What is Life all about? Who am I? Why am I here? How bizarre when hormones and Life-changes rule the day. Or, as I often think now, maybe that chaotic childhood that I managed to navigate my way through has caught up to me. All that maturity that I exhibited when I was my baby's age has finally been worn down and the scared and confused kid underneath all that is popping her head up from under the covers.
I do, however, appreciate knowing that it's just some internal work that needs to be done. For sure, I will have to unearth years of pain and whatever else is buried there, but I like knowing that dealing with all that enables me to create a new balance and a new direction for myself. Not because that is where therapy always leads, but because that is the only place I am willing to go. Along the way I may fly upside down in a confusing whirl of thoughts and emotion, but I know there's another side.

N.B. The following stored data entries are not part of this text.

Lemma FromBytes_no_query_panic_witness :
  exists rf meta, FromBytes (enc_clubcard sample_wire) = Ok rf
  /\ Blocks (rf_filter rf) !! replicate 32 Init.Byte.x0b = Some meta
  /\ no_panic (Contains (rf_filter rf) meta (replicate 32 Init.Byte.x00) [Init.Byte.x01]).
Proof.
  exists (clubcard_of sample_wire), (meta_of (mkWireMeta 1 1 0 1 0 false [[Init.Byte.x99]])).
  assert (FromBytes (enc_clubcard sample_wire) = Ok (clubcard_of sample_wire)) as H
    by (vm_compute; reflexivity).
  assert (Blocks (rf_filter (clubcard_of sample_wire)) !! replicate 32 Init.Byte.x0b
          = Some (meta_of (mkWireMeta 1 1 0 1 0 false [[Init.Byte.x99]]))) as H'
    by (vm_compute; reflexivity).
  split; [exact H|]. split; [exact H'|].
  exact (proj2 (proj2 (FromBytes_no_query_panic _ _ _ _
    (replicate 32 Init.Byte.x00) [Init.Byte.x01] H H'))).
Defined.

Lemma FromBytes_grammar_witness :
  FromBytes (enc_clubcard sample_wire) = Ok (clubcard_of sample_wire).
Proof.
  apply (FromBytes_grammar (C := cryptobyte_ref) (M := map_range_ref)).
  exists sample_wire. split; [apply sample_wire_wf|]. by split.
Defined.

Lemma FromBytes_errors_witness :
  fails_with is_unsupported (FromBytes [Init.Byte.x03; Init.Byte.x00]).
Proof. exact (FromBytes_errors (L := cryptobyte_ref_laws) [Init.Byte.x03; Init.Byte.x00]). Defined.

Lemma FromBytes_self_delimiting_witness :
  is_ok (FromBytes (take 50 (enc_clubcard sample_wire))) = false.
Proof.
  assert (FromBytes (enc_clubcard sample_wire) = Ok (clubcard_of sample_wire)) as H
    by (vm_compute; reflexivity).
  apply (proj2 (FromBytes_self_delimiting _ [Init.Byte.x00] _ H ltac:(discriminate))
    _ (drop 50 (enc_clubcard sample_wire))).
  - symmetry. apply take_drop.
  - vm_compute. discriminate.
Defined.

I don't know how often I'll be posting. Somedays I think I'll log on and write, but my Life routine seems to take up the time I need. Other days I don't really know what to write and I think of Gel and DelSolFan and all the other good people I have met here who have decided to take a break or stop all together. But, I don't think I'm stopping, just slowing down on the writing front.
Some of that time is spent working out, some cooking and some cleaning. All of these things I would have said I hated a few months ago but, I am learning that they are all ways of caring for myself and it's long past time for me to do more of that. That I CAN be selfish and think of myself first; that I must in order to really Live.
I'm headed off to the beach for my birthday - I'll take my camera and post all the beautiful things I find on the way to finding me.